=== WORK INSTRUCTION ===
Exactly how many lines in the data below contain the string "Definition"? Give that number and nothing else.

=== DATA SUPPLIED ===
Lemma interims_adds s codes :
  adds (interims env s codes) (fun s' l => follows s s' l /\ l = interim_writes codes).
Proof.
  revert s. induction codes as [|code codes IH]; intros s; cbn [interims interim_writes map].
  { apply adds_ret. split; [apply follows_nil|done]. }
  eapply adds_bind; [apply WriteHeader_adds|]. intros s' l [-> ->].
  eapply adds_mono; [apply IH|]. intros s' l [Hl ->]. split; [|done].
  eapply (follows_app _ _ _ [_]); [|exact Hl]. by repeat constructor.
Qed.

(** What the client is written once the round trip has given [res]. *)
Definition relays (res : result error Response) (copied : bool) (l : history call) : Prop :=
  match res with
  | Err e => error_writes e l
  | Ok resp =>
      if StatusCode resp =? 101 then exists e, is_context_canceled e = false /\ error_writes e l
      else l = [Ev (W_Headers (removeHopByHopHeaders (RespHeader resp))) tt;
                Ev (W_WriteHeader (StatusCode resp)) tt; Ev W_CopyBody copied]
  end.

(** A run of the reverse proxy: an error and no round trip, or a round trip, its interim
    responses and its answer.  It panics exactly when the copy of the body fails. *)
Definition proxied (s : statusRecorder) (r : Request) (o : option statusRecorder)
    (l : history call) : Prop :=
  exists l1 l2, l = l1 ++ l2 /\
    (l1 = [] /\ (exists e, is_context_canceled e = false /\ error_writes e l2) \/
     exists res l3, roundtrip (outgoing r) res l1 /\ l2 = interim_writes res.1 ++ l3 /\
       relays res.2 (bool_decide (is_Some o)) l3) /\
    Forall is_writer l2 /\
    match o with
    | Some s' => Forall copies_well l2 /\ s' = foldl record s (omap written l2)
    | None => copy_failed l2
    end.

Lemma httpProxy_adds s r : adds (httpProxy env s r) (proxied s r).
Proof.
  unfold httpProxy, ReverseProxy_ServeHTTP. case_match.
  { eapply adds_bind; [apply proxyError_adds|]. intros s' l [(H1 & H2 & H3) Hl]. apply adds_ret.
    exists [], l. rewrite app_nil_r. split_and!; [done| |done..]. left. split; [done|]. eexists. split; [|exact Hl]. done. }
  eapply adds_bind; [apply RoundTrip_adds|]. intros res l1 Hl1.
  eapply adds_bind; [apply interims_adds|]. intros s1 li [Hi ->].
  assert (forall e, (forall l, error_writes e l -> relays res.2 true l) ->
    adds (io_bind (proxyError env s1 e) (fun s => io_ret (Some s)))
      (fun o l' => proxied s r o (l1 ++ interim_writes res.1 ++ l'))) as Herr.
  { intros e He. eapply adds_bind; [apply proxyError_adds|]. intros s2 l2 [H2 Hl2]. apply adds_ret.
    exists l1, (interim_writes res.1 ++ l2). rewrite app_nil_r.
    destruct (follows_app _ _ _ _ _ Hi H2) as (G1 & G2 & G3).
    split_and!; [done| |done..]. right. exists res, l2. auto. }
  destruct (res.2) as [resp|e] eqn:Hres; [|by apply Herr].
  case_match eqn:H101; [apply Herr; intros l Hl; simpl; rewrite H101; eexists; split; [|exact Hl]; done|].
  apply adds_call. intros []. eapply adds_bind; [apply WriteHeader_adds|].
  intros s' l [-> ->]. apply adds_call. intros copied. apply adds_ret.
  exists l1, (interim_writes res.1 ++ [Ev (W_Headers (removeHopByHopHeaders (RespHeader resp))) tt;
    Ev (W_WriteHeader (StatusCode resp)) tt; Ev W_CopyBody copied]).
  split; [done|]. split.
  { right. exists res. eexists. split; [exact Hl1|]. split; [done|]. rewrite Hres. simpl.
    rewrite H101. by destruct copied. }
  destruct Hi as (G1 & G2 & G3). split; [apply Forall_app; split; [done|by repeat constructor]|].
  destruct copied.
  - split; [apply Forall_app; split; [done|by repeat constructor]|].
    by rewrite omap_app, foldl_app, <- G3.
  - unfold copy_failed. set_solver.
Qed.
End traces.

=== REPLY ===
2